--- START ---

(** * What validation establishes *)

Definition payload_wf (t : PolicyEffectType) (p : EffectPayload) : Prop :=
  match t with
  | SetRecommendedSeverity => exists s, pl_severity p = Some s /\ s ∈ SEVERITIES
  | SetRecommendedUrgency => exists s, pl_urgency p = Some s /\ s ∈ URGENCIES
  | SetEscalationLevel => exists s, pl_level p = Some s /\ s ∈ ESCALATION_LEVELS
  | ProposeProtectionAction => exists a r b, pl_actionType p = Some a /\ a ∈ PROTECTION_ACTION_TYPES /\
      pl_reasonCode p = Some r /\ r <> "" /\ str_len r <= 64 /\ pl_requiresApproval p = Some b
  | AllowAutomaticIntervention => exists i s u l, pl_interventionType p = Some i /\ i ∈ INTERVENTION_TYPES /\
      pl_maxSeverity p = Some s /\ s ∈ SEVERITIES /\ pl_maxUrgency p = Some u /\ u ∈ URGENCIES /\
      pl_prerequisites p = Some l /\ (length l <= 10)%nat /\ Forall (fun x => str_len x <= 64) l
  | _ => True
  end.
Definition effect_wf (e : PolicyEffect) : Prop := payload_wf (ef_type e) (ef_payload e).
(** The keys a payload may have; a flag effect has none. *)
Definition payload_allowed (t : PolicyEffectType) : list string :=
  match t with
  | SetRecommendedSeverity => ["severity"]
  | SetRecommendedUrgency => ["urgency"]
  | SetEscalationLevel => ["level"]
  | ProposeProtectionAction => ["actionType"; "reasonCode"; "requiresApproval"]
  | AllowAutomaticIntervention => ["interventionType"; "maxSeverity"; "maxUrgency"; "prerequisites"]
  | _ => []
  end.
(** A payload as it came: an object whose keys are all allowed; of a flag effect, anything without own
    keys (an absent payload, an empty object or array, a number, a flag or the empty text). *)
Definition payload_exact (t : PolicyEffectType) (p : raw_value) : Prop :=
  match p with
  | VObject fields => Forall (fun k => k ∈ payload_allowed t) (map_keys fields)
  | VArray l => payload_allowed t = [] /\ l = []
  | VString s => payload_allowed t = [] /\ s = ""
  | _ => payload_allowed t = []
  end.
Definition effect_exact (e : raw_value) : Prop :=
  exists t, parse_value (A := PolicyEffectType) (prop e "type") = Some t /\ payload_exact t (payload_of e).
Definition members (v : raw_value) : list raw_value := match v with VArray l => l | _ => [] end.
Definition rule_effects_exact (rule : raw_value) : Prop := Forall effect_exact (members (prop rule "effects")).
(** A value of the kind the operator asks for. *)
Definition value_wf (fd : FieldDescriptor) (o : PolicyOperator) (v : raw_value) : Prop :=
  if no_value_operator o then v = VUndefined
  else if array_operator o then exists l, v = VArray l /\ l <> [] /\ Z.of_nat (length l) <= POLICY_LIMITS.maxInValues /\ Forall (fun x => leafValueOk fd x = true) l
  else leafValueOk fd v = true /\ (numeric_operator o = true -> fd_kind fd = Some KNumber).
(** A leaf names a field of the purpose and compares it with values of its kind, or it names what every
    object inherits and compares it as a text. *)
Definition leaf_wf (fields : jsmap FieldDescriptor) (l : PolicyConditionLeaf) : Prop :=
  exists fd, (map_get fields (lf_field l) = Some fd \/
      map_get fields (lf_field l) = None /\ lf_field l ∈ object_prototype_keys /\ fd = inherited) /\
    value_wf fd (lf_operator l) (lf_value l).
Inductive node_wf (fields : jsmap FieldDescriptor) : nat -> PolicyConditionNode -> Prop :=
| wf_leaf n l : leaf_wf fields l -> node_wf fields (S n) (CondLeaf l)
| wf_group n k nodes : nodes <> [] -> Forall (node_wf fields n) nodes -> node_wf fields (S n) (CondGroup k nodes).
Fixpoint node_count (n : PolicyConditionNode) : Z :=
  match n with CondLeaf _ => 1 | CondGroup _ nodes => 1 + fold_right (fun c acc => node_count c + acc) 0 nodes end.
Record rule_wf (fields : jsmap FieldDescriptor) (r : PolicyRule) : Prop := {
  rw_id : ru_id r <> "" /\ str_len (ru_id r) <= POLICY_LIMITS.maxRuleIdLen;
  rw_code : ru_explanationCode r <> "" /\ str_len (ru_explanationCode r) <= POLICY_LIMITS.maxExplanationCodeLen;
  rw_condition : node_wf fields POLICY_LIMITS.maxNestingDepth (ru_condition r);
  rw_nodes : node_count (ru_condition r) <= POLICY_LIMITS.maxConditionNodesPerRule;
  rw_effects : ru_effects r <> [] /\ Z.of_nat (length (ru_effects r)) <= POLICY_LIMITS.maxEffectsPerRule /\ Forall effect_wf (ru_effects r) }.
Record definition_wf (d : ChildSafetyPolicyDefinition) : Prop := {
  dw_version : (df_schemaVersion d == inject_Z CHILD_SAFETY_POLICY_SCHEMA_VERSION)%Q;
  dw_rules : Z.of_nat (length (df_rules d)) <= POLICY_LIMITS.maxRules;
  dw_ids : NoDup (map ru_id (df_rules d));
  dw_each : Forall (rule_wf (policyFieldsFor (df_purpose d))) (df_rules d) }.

--- END ---
--- START ---

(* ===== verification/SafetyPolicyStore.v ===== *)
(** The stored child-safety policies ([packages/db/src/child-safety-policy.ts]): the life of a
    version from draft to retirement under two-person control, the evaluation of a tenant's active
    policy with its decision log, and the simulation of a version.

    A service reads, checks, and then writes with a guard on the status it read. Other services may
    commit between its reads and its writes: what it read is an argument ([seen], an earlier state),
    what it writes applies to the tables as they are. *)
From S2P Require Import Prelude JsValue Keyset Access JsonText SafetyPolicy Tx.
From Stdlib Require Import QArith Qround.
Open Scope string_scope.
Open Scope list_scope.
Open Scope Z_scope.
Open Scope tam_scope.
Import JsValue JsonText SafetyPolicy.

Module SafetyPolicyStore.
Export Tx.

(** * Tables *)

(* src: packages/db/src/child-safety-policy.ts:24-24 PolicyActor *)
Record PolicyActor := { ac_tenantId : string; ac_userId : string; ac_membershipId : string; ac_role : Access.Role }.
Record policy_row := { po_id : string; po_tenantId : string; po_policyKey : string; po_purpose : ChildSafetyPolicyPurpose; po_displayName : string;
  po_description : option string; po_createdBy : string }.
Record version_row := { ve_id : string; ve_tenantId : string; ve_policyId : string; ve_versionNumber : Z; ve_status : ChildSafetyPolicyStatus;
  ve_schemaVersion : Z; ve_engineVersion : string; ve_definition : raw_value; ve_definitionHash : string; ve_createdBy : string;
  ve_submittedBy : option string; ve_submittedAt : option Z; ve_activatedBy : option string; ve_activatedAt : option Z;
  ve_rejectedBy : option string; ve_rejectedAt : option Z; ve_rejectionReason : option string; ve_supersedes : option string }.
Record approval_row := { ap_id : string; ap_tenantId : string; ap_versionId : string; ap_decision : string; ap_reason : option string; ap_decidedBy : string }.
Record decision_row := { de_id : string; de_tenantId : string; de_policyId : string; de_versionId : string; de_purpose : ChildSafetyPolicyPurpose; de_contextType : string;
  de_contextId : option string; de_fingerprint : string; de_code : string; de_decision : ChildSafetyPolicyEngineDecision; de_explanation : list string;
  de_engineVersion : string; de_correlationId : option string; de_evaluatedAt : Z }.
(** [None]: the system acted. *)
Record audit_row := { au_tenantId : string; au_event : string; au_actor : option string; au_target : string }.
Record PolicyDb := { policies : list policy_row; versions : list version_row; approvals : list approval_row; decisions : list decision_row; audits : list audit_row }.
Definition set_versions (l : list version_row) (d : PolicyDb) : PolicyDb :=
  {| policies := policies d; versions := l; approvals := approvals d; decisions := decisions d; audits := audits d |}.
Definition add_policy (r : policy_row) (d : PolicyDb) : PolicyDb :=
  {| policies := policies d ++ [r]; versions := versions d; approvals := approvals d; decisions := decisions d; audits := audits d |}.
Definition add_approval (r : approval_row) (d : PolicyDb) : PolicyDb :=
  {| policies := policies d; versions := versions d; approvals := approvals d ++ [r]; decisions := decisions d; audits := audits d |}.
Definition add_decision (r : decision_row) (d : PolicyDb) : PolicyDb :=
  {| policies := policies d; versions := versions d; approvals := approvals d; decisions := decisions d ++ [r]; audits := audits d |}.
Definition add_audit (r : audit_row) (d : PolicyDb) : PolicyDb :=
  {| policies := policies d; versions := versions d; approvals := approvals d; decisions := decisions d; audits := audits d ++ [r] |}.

--- END ---

* **ACTIVITY**
Produce a word-for-word copy of everything above from the line holding "From Stdlib Require Import QArith Qround." down to the line holding "ve_status : ChildSafetyPolicyStatus;", with both of those lines kept.

* **EXERCISE SOLUTION**
From Stdlib Require Import QArith Qround.
Open Scope string_scope.
Open Scope list_scope.
Open Scope Z_scope.
Open Scope tam_scope.
Import JsValue JsonText SafetyPolicy.

Module SafetyPolicyStore.
Export Tx.

(** * Tables *)

(* src: packages/db/src/child-safety-policy.ts:24-24 PolicyActor *)
Record PolicyActor := { ac_tenantId : string; ac_userId : string; ac_membershipId : string; ac_role : Access.Role }.
Record policy_row := { po_id : string; po_tenantId : string; po_policyKey : string; po_purpose : ChildSafetyPolicyPurpose; po_displayName : string;
  po_description : option string; po_createdBy : string }.
Record version_row := { ve_id : string; ve_tenantId : string; ve_policyId : string; ve_versionNumber : Z; ve_status : ChildSafetyPolicyStatus;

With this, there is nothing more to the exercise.